DATA PROVIDED:
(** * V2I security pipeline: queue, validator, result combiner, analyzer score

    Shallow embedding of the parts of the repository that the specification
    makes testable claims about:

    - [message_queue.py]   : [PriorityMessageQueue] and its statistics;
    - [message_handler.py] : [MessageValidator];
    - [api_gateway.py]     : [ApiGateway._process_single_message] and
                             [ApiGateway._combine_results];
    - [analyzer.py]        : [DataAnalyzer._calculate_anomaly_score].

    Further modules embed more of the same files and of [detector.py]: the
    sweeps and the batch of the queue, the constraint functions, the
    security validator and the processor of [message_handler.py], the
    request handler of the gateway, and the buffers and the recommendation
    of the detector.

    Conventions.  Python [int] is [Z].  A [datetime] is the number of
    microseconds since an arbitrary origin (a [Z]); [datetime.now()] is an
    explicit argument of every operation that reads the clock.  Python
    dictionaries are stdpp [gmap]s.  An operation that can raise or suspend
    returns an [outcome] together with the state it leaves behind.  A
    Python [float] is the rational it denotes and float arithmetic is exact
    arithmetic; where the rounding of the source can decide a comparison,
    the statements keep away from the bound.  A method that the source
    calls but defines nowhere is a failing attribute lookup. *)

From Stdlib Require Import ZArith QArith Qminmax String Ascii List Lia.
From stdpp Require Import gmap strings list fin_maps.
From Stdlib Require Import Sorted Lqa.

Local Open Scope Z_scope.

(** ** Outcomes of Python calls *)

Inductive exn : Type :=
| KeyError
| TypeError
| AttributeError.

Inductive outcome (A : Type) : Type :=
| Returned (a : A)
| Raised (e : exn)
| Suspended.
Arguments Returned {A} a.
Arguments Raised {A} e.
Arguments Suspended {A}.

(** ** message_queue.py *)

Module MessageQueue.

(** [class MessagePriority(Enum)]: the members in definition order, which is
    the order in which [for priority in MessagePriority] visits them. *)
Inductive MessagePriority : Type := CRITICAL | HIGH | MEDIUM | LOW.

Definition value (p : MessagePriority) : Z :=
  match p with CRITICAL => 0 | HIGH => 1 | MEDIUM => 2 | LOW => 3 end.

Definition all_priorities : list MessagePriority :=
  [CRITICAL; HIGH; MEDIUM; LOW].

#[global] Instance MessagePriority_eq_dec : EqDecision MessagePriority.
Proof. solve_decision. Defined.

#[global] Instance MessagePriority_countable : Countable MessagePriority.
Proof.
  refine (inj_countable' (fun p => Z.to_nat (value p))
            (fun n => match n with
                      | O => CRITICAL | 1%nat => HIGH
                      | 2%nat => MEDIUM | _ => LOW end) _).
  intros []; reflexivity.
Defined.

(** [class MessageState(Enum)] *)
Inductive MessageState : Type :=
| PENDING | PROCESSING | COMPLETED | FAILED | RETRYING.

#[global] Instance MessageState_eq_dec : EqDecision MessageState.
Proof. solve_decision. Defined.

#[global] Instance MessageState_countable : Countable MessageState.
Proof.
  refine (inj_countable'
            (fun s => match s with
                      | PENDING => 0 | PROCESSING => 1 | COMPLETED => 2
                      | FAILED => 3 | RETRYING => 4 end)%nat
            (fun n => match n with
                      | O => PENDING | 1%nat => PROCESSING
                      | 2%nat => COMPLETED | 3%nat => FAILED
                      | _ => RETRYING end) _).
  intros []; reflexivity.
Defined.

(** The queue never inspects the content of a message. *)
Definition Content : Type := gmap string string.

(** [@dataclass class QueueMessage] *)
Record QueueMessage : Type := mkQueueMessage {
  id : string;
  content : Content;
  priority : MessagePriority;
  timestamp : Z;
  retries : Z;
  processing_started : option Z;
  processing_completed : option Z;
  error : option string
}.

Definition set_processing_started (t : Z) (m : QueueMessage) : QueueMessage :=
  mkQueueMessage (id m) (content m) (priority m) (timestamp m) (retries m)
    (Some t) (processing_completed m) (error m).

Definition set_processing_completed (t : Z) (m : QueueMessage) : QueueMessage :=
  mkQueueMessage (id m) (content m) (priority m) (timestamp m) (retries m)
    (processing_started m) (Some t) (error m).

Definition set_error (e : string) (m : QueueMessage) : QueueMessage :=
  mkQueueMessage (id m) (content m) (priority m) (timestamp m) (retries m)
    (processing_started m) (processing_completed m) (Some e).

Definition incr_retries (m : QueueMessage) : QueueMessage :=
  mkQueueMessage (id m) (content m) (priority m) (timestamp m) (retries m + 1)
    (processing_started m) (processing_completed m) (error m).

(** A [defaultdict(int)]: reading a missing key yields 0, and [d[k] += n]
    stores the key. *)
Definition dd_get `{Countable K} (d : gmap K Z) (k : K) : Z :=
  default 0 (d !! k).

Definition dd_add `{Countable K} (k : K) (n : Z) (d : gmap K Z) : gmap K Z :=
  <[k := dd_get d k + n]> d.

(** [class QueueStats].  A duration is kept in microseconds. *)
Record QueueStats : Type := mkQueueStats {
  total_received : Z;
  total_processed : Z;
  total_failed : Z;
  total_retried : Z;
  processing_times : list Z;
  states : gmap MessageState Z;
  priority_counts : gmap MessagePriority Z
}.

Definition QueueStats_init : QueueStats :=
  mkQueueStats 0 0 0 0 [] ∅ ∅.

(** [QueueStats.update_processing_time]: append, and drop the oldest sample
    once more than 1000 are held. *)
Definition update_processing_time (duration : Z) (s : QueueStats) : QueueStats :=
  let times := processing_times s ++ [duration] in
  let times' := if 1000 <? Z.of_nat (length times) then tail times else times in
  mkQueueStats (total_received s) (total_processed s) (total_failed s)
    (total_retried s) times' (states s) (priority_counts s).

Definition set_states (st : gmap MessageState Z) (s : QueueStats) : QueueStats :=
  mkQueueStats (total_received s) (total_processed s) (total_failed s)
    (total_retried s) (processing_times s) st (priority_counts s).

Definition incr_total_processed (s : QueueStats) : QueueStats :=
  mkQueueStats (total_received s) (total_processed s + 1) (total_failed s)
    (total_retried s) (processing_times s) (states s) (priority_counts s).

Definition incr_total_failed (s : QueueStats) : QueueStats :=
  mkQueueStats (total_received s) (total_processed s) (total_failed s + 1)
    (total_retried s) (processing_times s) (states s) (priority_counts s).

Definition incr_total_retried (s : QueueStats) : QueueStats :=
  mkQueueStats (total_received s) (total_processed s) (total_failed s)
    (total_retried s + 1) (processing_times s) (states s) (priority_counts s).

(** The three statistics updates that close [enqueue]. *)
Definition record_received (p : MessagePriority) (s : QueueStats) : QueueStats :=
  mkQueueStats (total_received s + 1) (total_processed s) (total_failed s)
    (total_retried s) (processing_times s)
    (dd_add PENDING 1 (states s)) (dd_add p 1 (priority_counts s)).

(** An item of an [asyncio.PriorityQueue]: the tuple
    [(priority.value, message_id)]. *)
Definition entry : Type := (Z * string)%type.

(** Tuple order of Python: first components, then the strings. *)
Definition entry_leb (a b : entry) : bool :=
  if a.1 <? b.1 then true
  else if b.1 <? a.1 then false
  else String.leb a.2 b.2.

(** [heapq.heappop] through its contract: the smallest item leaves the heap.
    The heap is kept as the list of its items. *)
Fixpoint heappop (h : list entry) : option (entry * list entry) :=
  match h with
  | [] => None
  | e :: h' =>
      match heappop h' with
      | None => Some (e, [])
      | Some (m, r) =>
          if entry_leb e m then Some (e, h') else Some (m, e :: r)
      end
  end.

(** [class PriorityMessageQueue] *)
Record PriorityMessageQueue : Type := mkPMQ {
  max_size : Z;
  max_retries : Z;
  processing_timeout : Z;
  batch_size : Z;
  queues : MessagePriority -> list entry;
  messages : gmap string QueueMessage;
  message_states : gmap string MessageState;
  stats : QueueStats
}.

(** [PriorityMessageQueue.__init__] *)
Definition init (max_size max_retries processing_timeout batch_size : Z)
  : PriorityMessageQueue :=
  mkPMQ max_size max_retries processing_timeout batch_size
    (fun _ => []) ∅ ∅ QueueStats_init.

WORK INSTRUCTIONS: Return exactly the lines above from the line that has "(** [class MessagePriority(Enum)]: the" through the line that has "1%nat => HIGH", inclusive, and nothing else.

EXERCISE OUTPUT:
(** [class MessagePriority(Enum)]: the members in definition order, which is
    the order in which [for priority in MessagePriority] visits them. *)
Inductive MessagePriority : Type := CRITICAL | HIGH | MEDIUM | LOW.

Definition value (p : MessagePriority) : Z :=
  match p with CRITICAL => 0 | HIGH => 1 | MEDIUM => 2 | LOW => 3 end.

Definition all_priorities : list MessagePriority :=
  [CRITICAL; HIGH; MEDIUM; LOW].

#[global] Instance MessagePriority_eq_dec : EqDecision MessagePriority.
Proof. solve_decision. Defined.

#[global] Instance MessagePriority_countable : Countable MessagePriority.
Proof.
  refine (inj_countable' (fun p => Z.to_nat (value p))
            (fun n => match n with
                      | O => CRITICAL | 1%nat => HIGH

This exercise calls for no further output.